Scan the listing below for "precache", then report every line that has it.

··· DATA PROVIDED

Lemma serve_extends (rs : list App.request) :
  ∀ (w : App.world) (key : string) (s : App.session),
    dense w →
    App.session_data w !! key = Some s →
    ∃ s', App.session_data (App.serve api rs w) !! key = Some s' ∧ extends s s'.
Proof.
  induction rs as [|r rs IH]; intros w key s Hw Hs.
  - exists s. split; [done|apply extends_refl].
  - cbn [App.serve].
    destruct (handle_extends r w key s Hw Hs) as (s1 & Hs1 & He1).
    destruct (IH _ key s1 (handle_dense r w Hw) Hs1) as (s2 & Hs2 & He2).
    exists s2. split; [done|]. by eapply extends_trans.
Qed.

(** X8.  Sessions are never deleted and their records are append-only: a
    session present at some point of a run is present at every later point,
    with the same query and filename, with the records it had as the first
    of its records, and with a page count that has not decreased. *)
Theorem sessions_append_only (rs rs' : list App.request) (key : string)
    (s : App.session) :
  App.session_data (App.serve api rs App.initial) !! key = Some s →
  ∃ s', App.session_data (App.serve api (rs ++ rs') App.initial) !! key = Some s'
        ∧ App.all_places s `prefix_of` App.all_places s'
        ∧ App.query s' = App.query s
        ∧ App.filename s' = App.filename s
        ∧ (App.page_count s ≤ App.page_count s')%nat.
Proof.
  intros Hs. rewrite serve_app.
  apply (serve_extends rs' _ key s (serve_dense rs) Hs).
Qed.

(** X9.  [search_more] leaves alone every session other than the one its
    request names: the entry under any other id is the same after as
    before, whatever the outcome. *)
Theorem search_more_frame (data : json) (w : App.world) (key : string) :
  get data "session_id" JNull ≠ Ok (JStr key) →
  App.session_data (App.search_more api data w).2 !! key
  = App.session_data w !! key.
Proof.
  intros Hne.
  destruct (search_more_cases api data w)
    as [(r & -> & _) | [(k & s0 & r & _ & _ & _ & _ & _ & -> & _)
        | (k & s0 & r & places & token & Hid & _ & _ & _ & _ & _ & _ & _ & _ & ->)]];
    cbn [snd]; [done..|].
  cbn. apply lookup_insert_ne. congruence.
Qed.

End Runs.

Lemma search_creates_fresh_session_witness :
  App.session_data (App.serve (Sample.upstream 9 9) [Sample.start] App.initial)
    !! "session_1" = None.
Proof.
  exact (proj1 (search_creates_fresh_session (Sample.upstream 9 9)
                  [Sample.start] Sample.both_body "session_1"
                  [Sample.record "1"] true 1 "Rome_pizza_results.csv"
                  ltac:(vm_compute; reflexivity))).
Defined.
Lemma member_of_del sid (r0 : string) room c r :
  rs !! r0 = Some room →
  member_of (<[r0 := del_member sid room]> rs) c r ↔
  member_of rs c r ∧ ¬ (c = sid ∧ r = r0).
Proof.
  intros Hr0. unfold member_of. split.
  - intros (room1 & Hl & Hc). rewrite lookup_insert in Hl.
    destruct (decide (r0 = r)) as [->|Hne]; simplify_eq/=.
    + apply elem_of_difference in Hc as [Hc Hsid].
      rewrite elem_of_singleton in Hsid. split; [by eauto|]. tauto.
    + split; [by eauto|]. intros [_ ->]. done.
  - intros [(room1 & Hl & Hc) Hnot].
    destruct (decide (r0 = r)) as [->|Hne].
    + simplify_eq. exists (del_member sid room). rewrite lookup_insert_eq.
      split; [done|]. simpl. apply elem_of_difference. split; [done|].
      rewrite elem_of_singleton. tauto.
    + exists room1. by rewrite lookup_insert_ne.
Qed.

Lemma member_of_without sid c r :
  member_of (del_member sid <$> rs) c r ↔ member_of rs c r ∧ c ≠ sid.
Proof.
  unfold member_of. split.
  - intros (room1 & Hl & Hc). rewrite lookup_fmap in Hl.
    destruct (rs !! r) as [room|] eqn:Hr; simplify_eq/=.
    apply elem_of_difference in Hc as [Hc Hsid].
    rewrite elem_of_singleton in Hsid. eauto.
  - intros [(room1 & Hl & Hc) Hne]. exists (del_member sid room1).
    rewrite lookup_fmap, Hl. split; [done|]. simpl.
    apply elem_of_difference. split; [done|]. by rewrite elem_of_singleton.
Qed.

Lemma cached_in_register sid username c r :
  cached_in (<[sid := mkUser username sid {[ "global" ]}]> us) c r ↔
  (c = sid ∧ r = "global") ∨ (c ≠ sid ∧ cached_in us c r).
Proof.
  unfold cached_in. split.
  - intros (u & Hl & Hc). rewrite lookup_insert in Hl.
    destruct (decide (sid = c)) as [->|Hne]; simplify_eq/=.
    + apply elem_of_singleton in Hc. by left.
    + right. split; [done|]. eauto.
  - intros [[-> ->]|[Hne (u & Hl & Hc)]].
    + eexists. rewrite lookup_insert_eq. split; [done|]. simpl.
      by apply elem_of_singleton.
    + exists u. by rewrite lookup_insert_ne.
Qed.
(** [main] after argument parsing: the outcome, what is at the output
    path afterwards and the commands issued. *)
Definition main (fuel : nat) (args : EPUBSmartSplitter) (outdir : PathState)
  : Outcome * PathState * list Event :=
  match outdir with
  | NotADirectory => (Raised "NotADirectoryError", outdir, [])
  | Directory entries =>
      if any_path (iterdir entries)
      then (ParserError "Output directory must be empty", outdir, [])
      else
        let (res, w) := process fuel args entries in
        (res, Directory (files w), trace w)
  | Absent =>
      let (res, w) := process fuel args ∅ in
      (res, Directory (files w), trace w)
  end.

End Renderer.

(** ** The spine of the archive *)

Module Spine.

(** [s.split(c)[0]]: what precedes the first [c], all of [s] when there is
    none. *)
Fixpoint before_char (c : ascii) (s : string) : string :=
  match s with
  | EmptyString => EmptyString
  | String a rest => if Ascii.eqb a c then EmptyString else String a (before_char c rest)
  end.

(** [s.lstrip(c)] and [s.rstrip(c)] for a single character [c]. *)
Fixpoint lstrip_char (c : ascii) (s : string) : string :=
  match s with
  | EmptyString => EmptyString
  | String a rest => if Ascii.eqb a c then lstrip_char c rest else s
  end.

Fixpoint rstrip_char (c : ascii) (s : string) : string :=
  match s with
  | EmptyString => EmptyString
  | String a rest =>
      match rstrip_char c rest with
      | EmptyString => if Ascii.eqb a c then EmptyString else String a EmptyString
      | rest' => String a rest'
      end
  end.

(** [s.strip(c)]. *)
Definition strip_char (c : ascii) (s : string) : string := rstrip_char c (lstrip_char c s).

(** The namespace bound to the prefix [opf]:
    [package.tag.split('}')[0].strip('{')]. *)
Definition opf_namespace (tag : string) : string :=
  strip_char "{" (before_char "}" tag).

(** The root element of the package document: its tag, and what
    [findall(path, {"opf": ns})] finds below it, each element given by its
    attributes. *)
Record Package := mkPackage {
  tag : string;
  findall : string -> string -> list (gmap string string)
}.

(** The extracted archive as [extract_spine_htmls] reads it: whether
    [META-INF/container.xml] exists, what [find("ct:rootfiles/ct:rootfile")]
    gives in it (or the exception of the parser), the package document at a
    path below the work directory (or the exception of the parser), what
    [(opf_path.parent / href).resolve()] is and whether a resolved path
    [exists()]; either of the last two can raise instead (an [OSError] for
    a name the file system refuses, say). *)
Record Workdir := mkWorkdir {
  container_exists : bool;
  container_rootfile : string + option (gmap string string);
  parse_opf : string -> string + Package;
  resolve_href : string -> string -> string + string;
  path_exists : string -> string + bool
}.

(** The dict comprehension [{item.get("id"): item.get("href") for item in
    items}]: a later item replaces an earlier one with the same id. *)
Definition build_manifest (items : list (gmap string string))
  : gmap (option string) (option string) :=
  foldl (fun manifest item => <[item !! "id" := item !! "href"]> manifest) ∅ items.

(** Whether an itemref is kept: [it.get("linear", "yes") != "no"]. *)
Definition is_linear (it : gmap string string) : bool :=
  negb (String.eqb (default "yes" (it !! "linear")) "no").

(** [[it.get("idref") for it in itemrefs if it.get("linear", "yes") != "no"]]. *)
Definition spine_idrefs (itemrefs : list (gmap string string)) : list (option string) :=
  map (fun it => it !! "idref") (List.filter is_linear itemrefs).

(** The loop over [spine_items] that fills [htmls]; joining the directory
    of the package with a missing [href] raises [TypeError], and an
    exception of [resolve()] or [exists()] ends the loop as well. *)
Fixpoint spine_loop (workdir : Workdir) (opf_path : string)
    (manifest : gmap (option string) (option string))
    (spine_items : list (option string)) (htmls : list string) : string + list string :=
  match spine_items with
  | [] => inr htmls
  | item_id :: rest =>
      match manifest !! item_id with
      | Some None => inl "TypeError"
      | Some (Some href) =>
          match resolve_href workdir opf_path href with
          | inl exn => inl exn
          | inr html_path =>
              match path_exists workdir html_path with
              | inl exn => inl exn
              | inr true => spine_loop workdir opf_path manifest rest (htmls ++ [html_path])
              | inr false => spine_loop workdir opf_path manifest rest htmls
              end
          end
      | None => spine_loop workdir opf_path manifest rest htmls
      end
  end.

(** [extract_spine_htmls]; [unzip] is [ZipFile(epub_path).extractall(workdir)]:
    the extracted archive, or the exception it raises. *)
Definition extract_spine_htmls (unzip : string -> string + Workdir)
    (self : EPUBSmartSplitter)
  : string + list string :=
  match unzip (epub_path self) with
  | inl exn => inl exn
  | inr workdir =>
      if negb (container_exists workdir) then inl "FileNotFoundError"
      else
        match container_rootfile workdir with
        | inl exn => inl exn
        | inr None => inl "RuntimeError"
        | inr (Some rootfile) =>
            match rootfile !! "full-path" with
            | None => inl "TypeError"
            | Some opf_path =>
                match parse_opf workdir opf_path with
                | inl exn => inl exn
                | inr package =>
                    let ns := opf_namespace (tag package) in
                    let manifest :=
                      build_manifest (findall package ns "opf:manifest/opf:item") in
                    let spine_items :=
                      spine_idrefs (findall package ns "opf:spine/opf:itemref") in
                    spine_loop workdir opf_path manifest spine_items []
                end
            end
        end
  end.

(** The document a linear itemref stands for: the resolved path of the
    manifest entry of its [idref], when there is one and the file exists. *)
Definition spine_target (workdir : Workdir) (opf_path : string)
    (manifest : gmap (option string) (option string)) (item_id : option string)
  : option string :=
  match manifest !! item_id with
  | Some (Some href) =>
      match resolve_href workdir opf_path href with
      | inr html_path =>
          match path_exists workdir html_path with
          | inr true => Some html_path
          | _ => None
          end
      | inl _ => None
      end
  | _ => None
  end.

······
··· DATA PROVIDED

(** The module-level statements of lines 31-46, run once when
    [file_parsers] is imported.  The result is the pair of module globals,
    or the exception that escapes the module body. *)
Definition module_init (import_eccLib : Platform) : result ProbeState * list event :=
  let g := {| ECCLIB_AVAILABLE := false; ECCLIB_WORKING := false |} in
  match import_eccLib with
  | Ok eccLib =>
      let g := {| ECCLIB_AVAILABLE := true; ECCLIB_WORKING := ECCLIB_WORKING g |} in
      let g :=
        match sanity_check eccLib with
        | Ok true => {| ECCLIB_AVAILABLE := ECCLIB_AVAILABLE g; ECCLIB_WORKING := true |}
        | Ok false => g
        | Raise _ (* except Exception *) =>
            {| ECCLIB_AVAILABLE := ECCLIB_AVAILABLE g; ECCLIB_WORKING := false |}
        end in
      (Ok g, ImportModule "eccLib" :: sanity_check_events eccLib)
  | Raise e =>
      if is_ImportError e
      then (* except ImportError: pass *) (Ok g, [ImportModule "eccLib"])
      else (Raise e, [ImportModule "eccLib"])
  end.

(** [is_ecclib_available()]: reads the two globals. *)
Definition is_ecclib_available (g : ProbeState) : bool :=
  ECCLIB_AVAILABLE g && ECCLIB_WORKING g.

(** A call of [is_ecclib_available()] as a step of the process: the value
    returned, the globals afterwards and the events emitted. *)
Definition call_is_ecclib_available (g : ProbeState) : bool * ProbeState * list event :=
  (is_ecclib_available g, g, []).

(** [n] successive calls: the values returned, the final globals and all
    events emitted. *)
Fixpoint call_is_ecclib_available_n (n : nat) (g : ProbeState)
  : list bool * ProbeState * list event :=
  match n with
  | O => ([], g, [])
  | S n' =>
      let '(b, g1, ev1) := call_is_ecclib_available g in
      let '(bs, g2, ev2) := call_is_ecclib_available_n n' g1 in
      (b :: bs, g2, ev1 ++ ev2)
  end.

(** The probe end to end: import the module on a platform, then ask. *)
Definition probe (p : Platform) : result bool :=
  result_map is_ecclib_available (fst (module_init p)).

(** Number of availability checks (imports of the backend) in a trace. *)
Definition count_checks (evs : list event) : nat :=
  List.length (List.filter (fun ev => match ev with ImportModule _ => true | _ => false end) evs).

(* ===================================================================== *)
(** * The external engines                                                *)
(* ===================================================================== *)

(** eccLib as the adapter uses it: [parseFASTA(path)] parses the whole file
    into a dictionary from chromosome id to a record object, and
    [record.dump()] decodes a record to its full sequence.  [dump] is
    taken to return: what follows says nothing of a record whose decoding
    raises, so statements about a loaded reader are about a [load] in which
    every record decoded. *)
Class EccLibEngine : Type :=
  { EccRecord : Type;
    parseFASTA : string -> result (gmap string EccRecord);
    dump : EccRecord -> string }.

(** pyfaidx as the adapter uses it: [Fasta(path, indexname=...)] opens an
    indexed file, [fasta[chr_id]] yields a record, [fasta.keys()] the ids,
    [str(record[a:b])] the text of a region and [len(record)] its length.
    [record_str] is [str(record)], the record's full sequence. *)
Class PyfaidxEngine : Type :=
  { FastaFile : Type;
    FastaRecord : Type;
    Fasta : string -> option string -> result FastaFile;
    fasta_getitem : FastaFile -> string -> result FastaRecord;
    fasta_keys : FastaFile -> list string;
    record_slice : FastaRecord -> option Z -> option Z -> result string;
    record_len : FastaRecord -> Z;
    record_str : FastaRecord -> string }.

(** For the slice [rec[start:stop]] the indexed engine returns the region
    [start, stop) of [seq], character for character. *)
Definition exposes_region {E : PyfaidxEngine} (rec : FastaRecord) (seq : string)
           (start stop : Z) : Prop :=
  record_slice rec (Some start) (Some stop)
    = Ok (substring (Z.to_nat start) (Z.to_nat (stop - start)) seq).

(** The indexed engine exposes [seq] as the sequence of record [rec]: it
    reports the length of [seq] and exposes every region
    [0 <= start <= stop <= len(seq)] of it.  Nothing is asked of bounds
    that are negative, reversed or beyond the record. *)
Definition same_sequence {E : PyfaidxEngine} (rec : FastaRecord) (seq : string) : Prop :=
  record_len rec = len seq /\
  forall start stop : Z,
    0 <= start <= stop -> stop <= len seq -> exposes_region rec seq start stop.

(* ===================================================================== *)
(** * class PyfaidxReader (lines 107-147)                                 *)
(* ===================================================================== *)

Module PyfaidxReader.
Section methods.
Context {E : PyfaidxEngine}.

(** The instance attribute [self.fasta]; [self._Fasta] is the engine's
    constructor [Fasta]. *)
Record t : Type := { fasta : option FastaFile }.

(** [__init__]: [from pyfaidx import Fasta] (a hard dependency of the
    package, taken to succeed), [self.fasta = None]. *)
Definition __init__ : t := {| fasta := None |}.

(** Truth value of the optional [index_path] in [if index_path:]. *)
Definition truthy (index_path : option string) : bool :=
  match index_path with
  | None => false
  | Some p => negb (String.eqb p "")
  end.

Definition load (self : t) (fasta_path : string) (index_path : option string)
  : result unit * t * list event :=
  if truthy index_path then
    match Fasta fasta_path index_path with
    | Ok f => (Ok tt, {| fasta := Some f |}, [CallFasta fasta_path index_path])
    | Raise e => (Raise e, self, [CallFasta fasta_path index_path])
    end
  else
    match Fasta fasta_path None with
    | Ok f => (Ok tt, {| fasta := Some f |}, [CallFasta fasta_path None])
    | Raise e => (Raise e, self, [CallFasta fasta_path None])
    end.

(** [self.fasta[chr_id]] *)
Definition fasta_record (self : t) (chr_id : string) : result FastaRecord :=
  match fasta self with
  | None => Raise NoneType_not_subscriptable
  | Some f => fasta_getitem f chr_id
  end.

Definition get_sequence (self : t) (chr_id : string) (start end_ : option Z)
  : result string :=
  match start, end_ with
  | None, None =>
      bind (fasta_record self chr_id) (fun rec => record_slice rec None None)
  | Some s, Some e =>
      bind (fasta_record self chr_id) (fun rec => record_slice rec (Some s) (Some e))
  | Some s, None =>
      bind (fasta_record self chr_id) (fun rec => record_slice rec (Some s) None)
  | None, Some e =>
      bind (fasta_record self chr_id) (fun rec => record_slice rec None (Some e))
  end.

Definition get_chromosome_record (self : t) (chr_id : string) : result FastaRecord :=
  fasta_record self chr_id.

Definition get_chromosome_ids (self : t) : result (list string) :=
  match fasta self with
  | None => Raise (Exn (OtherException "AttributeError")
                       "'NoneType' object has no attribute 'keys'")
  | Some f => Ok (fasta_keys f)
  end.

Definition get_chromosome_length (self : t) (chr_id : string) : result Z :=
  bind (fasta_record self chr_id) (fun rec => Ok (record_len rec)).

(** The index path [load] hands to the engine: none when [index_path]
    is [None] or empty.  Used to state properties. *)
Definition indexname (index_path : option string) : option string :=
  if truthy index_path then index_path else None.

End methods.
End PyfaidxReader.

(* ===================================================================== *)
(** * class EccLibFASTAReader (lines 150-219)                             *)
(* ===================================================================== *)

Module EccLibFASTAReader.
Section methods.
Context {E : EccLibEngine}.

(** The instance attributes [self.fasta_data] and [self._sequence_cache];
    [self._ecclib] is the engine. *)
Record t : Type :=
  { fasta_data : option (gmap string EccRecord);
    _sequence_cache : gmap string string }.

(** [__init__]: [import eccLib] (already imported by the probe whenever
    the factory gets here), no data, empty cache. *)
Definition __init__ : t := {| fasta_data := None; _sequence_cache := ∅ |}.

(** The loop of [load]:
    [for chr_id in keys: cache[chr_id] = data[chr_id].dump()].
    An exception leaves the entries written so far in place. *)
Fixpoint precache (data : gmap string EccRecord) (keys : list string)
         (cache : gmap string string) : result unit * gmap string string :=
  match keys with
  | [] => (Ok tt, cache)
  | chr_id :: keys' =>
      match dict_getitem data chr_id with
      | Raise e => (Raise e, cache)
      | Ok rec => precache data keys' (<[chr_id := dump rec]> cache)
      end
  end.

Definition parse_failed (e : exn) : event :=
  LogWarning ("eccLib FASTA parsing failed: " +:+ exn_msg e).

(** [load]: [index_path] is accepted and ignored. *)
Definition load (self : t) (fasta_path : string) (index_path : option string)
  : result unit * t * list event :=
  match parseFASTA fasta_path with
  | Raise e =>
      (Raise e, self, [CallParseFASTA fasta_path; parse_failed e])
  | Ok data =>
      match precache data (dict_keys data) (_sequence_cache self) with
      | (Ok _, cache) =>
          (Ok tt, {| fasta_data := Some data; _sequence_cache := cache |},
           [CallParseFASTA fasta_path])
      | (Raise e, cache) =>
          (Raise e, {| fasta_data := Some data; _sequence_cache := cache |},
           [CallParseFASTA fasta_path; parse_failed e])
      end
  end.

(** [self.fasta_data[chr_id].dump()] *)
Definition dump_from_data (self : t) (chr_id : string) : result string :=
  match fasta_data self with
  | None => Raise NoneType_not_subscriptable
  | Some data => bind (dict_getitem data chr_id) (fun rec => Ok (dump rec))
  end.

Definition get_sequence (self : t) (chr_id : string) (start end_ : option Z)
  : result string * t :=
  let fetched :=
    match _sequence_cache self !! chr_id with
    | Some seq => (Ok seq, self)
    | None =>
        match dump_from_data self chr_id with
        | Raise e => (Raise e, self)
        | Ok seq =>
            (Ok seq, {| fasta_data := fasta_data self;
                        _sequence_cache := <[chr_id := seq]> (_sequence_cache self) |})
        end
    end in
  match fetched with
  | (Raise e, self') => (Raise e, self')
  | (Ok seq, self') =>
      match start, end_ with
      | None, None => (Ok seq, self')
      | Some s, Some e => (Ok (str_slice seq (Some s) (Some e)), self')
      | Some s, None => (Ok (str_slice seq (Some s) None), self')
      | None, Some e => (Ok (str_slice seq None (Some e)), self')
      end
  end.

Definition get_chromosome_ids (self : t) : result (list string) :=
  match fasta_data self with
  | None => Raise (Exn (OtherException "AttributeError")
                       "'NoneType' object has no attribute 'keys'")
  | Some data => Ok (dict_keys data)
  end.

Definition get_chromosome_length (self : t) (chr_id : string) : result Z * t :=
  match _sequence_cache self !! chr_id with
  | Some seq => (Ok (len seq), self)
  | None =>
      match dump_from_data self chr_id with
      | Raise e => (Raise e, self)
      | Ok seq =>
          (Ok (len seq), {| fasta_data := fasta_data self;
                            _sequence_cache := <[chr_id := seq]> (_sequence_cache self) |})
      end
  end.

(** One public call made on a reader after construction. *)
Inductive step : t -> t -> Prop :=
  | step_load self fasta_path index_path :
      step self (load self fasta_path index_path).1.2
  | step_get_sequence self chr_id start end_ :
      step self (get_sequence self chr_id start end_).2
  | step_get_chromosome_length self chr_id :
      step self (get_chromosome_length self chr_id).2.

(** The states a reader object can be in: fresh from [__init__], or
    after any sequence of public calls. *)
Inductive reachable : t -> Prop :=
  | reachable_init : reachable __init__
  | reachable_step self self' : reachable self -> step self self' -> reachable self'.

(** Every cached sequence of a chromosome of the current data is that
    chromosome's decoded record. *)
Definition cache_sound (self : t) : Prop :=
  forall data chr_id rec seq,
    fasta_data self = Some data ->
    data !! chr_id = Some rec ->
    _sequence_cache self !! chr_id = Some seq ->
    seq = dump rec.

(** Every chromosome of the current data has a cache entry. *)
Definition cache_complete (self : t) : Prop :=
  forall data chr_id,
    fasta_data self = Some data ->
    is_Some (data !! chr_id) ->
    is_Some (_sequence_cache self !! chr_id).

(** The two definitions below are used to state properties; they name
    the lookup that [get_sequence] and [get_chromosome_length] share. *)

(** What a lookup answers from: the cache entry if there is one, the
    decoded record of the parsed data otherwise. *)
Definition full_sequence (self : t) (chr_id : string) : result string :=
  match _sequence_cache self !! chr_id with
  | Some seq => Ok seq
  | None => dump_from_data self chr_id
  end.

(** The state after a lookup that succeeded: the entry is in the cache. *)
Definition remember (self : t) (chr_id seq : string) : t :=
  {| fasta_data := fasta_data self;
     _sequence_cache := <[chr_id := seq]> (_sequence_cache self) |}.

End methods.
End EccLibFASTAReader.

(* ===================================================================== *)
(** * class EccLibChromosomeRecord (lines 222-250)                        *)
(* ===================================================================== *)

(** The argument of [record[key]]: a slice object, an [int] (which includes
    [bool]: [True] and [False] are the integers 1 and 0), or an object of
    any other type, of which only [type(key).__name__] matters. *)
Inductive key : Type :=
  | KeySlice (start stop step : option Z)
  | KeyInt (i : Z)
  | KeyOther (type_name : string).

······

▸ **WRITTEN ANSWER**:
Fixpoint precache (data : gmap string EccRecord) (keys : list string)
      | Ok rec => precache data keys' (<[chr_id := dump rec]> cache)
      match precache data (dict_keys data) (_sequence_cache self) with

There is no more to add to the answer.